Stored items
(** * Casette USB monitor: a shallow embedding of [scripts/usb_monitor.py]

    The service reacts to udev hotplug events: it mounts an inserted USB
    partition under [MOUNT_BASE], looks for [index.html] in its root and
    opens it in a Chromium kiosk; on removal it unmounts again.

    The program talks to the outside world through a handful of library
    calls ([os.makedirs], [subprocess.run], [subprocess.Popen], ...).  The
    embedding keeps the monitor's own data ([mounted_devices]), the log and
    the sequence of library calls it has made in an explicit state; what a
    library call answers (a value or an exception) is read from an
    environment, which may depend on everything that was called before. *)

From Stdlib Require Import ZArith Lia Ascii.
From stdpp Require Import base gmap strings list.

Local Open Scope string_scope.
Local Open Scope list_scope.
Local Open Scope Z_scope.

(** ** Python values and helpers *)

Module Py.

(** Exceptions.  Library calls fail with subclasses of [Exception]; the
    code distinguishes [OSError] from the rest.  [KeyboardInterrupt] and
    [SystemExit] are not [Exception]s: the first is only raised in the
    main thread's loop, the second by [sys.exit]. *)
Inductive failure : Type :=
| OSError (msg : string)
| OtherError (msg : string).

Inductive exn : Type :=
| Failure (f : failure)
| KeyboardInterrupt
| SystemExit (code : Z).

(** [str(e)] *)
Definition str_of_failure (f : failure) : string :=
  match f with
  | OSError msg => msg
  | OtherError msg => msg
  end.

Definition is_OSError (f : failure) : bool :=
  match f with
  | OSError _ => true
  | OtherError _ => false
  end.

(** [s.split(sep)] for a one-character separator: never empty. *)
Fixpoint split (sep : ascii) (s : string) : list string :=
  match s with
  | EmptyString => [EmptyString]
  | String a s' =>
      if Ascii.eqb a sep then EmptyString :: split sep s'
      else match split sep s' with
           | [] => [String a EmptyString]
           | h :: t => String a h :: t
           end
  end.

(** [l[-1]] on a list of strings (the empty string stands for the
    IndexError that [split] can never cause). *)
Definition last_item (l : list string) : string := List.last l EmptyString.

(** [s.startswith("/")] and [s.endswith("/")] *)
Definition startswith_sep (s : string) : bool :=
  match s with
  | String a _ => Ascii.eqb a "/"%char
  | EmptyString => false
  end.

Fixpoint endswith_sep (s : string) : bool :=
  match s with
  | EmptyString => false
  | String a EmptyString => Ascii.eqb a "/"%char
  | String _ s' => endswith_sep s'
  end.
...
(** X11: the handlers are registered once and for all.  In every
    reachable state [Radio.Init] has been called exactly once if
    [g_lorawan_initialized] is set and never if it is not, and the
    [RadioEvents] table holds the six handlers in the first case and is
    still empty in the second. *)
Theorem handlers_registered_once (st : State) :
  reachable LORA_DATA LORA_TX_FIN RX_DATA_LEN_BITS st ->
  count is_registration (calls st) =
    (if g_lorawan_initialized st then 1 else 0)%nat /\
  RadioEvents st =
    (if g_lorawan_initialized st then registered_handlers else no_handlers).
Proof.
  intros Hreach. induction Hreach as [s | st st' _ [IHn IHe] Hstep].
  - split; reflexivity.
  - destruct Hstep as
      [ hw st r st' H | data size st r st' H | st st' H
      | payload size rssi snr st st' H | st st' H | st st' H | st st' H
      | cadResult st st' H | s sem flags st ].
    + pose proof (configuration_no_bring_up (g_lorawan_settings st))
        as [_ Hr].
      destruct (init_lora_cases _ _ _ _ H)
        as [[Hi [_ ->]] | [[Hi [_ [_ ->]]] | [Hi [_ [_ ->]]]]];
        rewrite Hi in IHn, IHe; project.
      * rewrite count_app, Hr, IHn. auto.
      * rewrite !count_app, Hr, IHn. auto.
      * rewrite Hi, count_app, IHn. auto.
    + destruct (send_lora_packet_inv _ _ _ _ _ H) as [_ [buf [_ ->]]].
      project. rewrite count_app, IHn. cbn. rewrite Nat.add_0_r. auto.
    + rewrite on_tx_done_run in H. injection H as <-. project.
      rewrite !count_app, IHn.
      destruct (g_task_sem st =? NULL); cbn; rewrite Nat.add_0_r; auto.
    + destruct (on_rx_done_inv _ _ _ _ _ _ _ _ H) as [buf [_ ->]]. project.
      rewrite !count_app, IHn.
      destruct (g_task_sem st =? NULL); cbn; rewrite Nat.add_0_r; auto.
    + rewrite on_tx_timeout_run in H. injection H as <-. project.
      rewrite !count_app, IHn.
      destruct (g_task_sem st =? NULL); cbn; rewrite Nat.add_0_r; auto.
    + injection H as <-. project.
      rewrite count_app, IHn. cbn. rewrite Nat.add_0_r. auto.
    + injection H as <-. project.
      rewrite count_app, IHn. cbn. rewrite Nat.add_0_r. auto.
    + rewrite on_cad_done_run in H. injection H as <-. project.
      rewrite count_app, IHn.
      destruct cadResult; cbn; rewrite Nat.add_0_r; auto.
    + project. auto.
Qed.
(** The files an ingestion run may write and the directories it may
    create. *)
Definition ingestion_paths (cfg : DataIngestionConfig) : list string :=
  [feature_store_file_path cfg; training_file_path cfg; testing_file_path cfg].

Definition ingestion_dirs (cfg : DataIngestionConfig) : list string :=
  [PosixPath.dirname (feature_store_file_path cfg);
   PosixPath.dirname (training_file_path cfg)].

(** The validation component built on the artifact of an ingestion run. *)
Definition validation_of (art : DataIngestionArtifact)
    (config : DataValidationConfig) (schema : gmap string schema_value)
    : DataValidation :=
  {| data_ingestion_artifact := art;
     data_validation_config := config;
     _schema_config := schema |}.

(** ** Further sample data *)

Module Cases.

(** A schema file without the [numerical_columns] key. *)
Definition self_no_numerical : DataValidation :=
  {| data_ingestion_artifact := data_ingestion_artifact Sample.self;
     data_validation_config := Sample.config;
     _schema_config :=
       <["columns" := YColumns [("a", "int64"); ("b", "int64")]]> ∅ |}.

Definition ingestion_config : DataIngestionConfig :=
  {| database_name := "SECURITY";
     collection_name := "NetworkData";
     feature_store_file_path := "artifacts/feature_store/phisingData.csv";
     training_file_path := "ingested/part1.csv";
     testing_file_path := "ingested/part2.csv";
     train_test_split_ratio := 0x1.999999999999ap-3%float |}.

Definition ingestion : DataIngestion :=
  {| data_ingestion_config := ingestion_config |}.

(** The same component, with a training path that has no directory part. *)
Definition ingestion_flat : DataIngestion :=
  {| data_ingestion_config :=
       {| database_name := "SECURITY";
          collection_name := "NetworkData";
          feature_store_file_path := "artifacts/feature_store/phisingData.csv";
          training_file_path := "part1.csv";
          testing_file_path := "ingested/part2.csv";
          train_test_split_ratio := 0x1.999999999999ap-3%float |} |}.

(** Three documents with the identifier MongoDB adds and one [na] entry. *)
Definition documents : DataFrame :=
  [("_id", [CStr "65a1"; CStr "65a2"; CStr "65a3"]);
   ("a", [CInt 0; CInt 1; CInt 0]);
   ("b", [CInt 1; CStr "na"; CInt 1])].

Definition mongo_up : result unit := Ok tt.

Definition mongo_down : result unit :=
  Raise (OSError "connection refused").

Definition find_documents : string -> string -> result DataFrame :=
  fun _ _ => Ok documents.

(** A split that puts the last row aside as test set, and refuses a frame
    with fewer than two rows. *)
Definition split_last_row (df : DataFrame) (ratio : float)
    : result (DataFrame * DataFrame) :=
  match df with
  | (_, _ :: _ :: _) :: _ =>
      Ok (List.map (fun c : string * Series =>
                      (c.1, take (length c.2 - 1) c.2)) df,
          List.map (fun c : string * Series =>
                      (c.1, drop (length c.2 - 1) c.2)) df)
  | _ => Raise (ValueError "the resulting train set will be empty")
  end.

• [Work to complete]: Lines that include the word "cadResult" are to be extracted from the data above.

• [Response]:
      | cadResult st st' H | s sem flags st ].
      destruct cadResult; cbn; rewrite Nat.add_0_r; auto.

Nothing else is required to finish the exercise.